Strangers at Home
The Unheimliche in Yehudit Hendel’s Oeuvre
DOI:
https://doi.org/10.64166/gh1yxf13Abstract
Yehudit Hendel (1921-2014) is one of the most provocative Modern Hebrew writers; her oeuvre consistently exposes covert layers underneath hegemonic Israeli narratives and pays empathic attention to marginal, oppositional voices that question these narratives’ validity. The present essay explores how this takes place in relation to the concept and ideology of the Israeli home. It discusses Hendel’s subversive representation of the home and the literary strategies by which her works question and often reject the myth of the home, both on a social national level (the national home as a refuge from threats to Jewish existence) and on a private level. Accordingly, the essay reads the representation of the home both in Hendel’s early novels and in her more recent short stories as a site of the Unheimliche – the Unhomely, in Freudian terms. It shows that the image of the home – a highly prevalent one in Hendel’s works – is often meticulously portrayed as highly unstable and fragile and thus extremely threatening.

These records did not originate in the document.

(** What the meter is told, and the tables. *)
Definition billing_step (st : list meter_event * billing_db) (op : billing_op) : list meter_event * billing_db :=
  let '(h, db) := st in
  match op with
  | OpRecord e t1 t2 created => (h, (RecordBillingUsage e t1 t2 created db).2)
  | OpSnapshot w resources at_ created =>
      match recordResourceSnapshot numeric_floor w resources at_ created db with
      | (Ok _, db') => (h ++ [Observed w resources at_], db')
      | (Err _, db') => (h, db')
      end
  | OpDrop w => (h ++ [Dropped w], drop_samples w db)
  | OpIssue w issue now => (h, note_issue w issue now db)
  | OpUncertain now => (h, mark_uncertain now db)
  | OpPick locked now => (h, (pick_usage locked now db).2)
  | OpSent id now => (h, mark_sent id now db)
  | OpWebhook id => (h, (insert_webhook id db).2)
  | OpInvoice id i => (h, insert_invoice id i db)
  | OpCancel w => (h, or_unchanged (update_billing w canceled_billing db) db)
  | OpSubscribe w subscription plan status start stop cancel =>
      (h, or_unchanged (update_billing w (subscribed_billing subscription plan status start stop cancel) db) db)
  | OpClear w =>
      match billings db !! w with
      | Some b => if billing_row.Status b != "active" then (h ++ [Dropped w], clear_inactive_samples w db) else (h, db)
      | None => (h, db)
      end
  | OpOpen w => (h, insert_billing w db)
  | OpLink w customer => (h, or_unchanged (update_billing w (linked_billing customer) db) db)
  | OpCheckout w customer id url plan expires attempt =>
      (h, or_unchanged (update_billing w (saved_checkout customer id url plan expires attempt) db) db)
  | OpAttempt w => (h, or_unchanged (update_billing w counted_attempt db) db)
  end.
Definition billing_run (ops : list billing_op) (st : list meter_event * billing_db) : list meter_event * billing_db :=
  fold_left billing_step ops st.
End Run.

(** The kind of a resource is in its identifier (sdk/billing.go, sdk/vps.go). *)
Definition metered_kind (id : string) : string := if HasPrefix id "storage/" then "storage" else "compute".
Definition well_kinded (r : BillingResource) : Prop := BillingResource.Kind r = metered_kind (BillingResource.ID r).

(** The collector's rate version is its own. *)
Definition ledger_op (op : billing_op) : Prop :=
  match op with
  | OpRecord e _ _ _ => BillingUsageEvent.RateVersion e <> resourceRateVersion
  | OpSnapshot _ resources _ _ => Forall well_kinded resources
  | _ => True
  end.

(** What the ledger charges for a resource. *)
Definition charge_of (workspace id : string) (u : usage_row) : Z :=
  if (usage_row.WorkspaceID u == workspace) && (usage_row.Resource u == id) && (usage_row.RateVersion u == resourceRateVersion)
  then usage_row.AmountCents u else 0.
Definition charged (workspace id : string) (db : billing_db) : Z := sum_by (charge_of workspace id) (usage db).
Definition remainder_of (workspace id : string) (db : billing_db) : Z :=
  match samples db !! (workspace, id) with Some s => sample_row.Remainder s | None => 0 end.
Definition denominator_of (id : string) : Z := (rate (metered_kind id)).2.

Definition reading (s : sample_row) : Z * Z := (sample_row.ObservedAt s, sample_row.Units s).
Definition sample_ok (s : sample_row) : Prop := 0 <= sample_row.Units s /\ 0 <= sample_row.Remainder s.

Definition tracked (workspace id : string) (m : meter) (db : billing_db) : Prop :=
  reading <$> samples db !! (workspace, id) = last_reading m /\
  denominator_of id * charged workspace id db + remainder_of workspace id db <= owed m.
Definition samples_ok (db : billing_db) : Prop := map_Forall (fun _ s => sample_ok s) (samples db).

Lemma denominator_pos id : 0 < denominator_of id.
Proof. unfold denominator_of, rate. by destruct (_ == _). Qed.
Lemma numerator_pos kind : 0 < (rate kind).1.
Proof. unfold rate. by destruct (_ == _). Qed.

Lemma rate_pos kind : 0 < (rate kind).2.
Proof. unfold rate. by destruct (_ == _). Qed.

Lemma short_seconds t : 0 <= t <= 5 * Minute -> div64 t Second = t / Second.
Proof.
  intros Ht. unfold div64. rewrite Z.quot_div_nonneg by (unfold Second; lia). apply i64_id. unfold Minute, Second in *.
  assert (0 <= t / 10 ^ 9 <= t) by (split; [apply Z.div_pos; lia|apply Z.div_le_upper_bound; lia]). unfold int_range, min_int, max_int. lia.
Qed.

(** A database that rounds quotients to some scale before it floors them: it may
    find the next integer, never a smaller one. *)
Definition rounded_floor (numeric_floor : Z -> Z -> Z) : Prop := forall a d, 0 <= a -> 0 < d -> a / d <= numeric_floor a d.

Section Snapshots.
Context (numeric_floor : Z -> Z -> Z) (workspace customer subscription : string) (start at_ created : Z).

(** What charging a reading does: cents are moved from the remainder to the ledger, exactly. *)
Lemma charge_resource_spec r s db db' :
  charge_resource numeric_floor workspace customer subscription at_ created r s db = Ok db' ->
  sample_row.ObservedAt s < at_ <= sample_row.ObservedAt s + 5 * Minute ->
  exists cents remainder,
    0 <= cents /\ 0 <= remainder /\ (rounded_floor numeric_floor -> remainder < (rate (BillingResource.Kind r)).2) /\
    (rate (BillingResource.Kind r)).2 * cents + remainder =
      sample_row.Remainder s + Z.min (sample_row.Units s) (BillingResource.Units r) * ((at_ - sample_row.ObservedAt s) / Second) * (rate (BillingResource.Kind r)).1 /\
    db' = with_samples (<[(workspace, BillingResource.ID r) := sample_row.with_Remainder remainder s]> (samples db))
            (with_usage (usage db ++ (if 0 <? cents then
               [usage_row.mk (usage_id workspace subscription at_ (BillingResource.ID r) (sample_row.ObservedAt s)) workspace customer
                  subscription cents (BillingResource.ID r) resourceRateVersion (micros (at_ - Second)) created None None false] else [])) db).
Proof.
  unfold charge_resource. pose proof (rate_pos (BillingResource.Kind r)) as Hd.
  destruct (rate (BillingResource.Kind r)) as [n d] eqn:Er. cbn [fst snd] in *. intros Hc Ht.
  rewrite short_seconds in Hc by lia.
  set (rem := _ + _ * _ * n) in *. set (cents := numeric_floor rem d) in *.
  destruct (rem <? 0) eqn:E1; [done|].
  assert (rounded_floor numeric_floor -> rem / d <= cents) as Hexact by (intros He; apply He; lia). destruct (in_bigint cents); [|done]. cbn [negb] in Hc.
  destruct (0 <? cents) eqn:E2.
  - destruct ((100000000 <? cents) || (rem - cents * d <? 0)) eqn:E3; [done|].
    destruct (existsb _ _); [done|]. injection Hc as <-. apply orb_false_iff in E3 as [_ E3].
    exists cents, (rem - cents * d). rewrite E2. split_and!; [lia|lia| |lia|done].
    intros He%Hexact. pose proof (Z.mod_pos_bound rem d ltac:(lia)). pose proof (Z.div_mod rem d ltac:(lia)). nia.
  - injection Hc as <-. exists 0, rem. rewrite Z.ltb_irrefl, app_nil_r. split_and!; [lia|lia| |lia|by destruct db].
    intros He%Hexact. pose proof (Z.mod_pos_bound rem d ltac:(lia)). pose proof (Z.div_mod rem d ltac:(lia)). nia.
Qed.

(** What a reading leaves: the new sample, and what was charged. *)
Definition read_resource (r : BillingResource) (cents remainder : Z) (db db' : billing_db) : Prop :=
  exists l,
    db' = with_samples (<[(workspace, BillingResource.ID r) :=
            sample_row.mk subscription start (micros at_) (BillingResource.Units r) remainder]> (samples db))
            (with_usage (usage db ++ l) db) /\
    0 <= cents /\ 0 <= remainder /\ 0 <= BillingResource.Units r /\
    (forall w id, sum_by (charge_of w id) l = if (w == workspace) && (BillingResource.ID r == id) then cents else 0).

Lemma store_sample_spec r keep db db' :
  store_sample workspace subscription start at_ r keep db = Ok db' -> samples_ok db ->
  read_resource r 0 (if keep then remainder_of workspace (BillingResource.ID r) db else 0) db db'.
Proof.
  unfold store_sample, remainder_of. destruct (_ <? 0) eqn:E; [done|]. intros [= <-] Hok. exists []. rewrite app_nil_r.
  split_and!; [|lia| |lia|intros; by destruct (_ && _)].
  - destruct db; unfold with_samples, with_usage; cbn. destruct (_ !! _); by destruct keep.
  - destruct (samples db !! _) as [s|] eqn:Es; [|by destruct keep]. destruct keep; [|lia]. by apply (Hok _ _ Es).
Qed.

Lemma charge_of_new w id resource previous cents r :
  resource = BillingResource.ID r ->
  charge_of w id (usage_row.mk (usage_id workspace subscription at_ resource previous) workspace customer subscription cents resource
                    resourceRateVersion (micros (at_ - Second)) created None None false) =
  if (w == workspace) && (BillingResource.ID r == id) then cents else 0.
Proof.
  intros ->. unfold charge_of. cbn. rewrite (bool_decide_ext (workspace = w) (w = workspace)) by done.
  by rewrite (bool_decide_true (resourceRateVersion = _)), andb_true_r by done.
Qed.

Lemma read_resource_charged r s db db' cents remainder keep db2 :
  db' = with_samples (<[(workspace, BillingResource.ID r) := sample_row.with_Remainder remainder s]> (samples db))
          (with_usage (usage db ++ (if 0 <? cents then
             [usage_row.mk (usage_id workspace subscription at_ (BillingResource.ID r) (sample_row.ObservedAt s)) workspace customer
                subscription cents (BillingResource.ID r) resourceRateVersion (micros (at_ - Second)) created None None false] else [])) db) ->
  0 <= cents -> 0 <= remainder -> store_sample workspace subscription start at_ r keep db' = Ok db2 ->
  read_resource r cents (if keep then remainder else 0) db db2.
Proof.
  intros -> Hc Hr. unfold store_sample. destruct (_ <? 0) eqn:E; [done|]. cbn [samples with_samples]. rewrite lookup_insert_eq.
  intros [= <-]. eexists (if 0 <? cents then [_] else []). split_and!; [|lia|by destruct keep; lia|lia|].
  - unfold with_samples, with_usage; cbn [billings usage samples collections invoices webhooks]. by rewrite insert_insert_eq.
  - intros w id. destruct (0 <? cents) eqn:E0; cbn [sum_by].
    + rewrite (charge_of_new _ _ _ _ _ r) by done. destruct (_ && _); lia.
    + destruct (_ && _); lia.
Qed.

Definition first_reading (r : BillingResource) (db db' : billing_db) : Prop :=
  samples db !! (workspace, BillingResource.ID r) = None /\ read_resource r 0 0 db db'.
Definition later_reading (r : BillingResource) (db db' : billing_db) : Prop :=
  exists s, samples db !! (workspace, BillingResource.ID r) = Some s /\
    if sample_row.ObservedAt s <? at_ then
      exists cents remainder, read_resource r cents remainder db db' /\
        (rate (BillingResource.Kind r)).2 * cents + remainder <=
          sample_row.Remainder s + owed_between r (sample_row.ObservedAt s) (sample_row.Units s) at_ /\
        (chargeable subscription start at_ s = true ->
           (rate (BillingResource.Kind r)).2 * cents + remainder =
             sample_row.Remainder s + owed_between r (sample_row.ObservedAt s) (sample_row.Units s) at_ /\
           (rounded_floor numeric_floor -> remainder < (rate (BillingResource.Kind r)).2))
    else db' = db.

Lemma snapshot_resource_spec r db db' :
  snapshot_resource numeric_floor workspace customer subscription start at_ created (Ok db) r = Ok db' -> samples_ok db ->
  first_reading r db db' \/ later_reading r db db'.
Proof.
  unfold snapshot_resource, first_reading, later_reading. cbn [mbind result_bind]. intros Hs Hok.
  destruct (samples db !! _) as [s|] eqn:Es.
  2:{ left. split; [done|]. by apply store_sample_spec in Hs. }
  right. exists s. split; [done|]. destruct (Hok _ _ Es) as [Hu Hrem]. destruct (_ <? at_) eqn:Et; cbn [negb] in Hs; [|congruence].
  assert (0 <= owed_between r (sample_row.ObservedAt s) (sample_row.Units s) at_ \/ BillingResource.Units r < 0) as Hpos.
  { unfold owed_between. destruct (_ <=? _); [|lia]. destruct (Z_lt_dec (BillingResource.Units r) 0); [by right|left].
    pose proof (numerator_pos (BillingResource.Kind r)). assert (0 <= (at_ - sample_row.ObservedAt s) / Second) by (apply Z.div_pos; unfold Second; lia).
    assert (0 <= Z.min (sample_row.Units s) (BillingResource.Units r)) by lia. nia. }
  destruct (chargeable subscription start at_ s) eqn:Ec.
  - destruct (charge_resource _ _ _ _ _ _ _ _ _) as [db1|] eqn:E1; [|done]. cbn in Hs.
    assert (sample_row.ObservedAt s < at_ <= sample_row.ObservedAt s + 5 * Minute) as Hat.
    { unfold chargeable in Ec. bool_inv. lia. }
    apply charge_resource_spec in E1 as (cents & rem & Hc & Hr & Hf & He & ->); [|done].
    unfold chargeable in Ec. apply andb_true_iff in Ec as [[Esame _]%andb_true_iff _]. rewrite Esame in Hs.
    exists cents, rem. split; [by eapply (read_resource_charged r s db _ cents rem true)|].
    unfold owed_between. destruct (_ <=? _) eqn:E5; [|lia]. split; [lia|intros _; split; [lia|done]].
  - cbn in Hs. pose proof Hs as Hs'. apply store_sample_spec in Hs; [|done]. exists 0. eexists. split; [exact Hs|]. split; [|done].
    unfold store_sample in Hs'. destruct (BillingResource.Units r <? 0) eqn:E0; [done|].
    unfold remainder_of. rewrite Es. destruct (same_period subscription start s); lia.
Qed.
End Snapshots.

By demonstrating the dynamics of these unhomely characteristics and their sources (longings for forlorn homes elsewhere, haunting ghosts of previous Palestinian inhabitants, a desire for exilic being, etc.), the essay presents the works under discussion as a manifesto of alienation and estrangement that deconstructs the common Hebrew literary narrative of a redemptive return to a mythological homeland.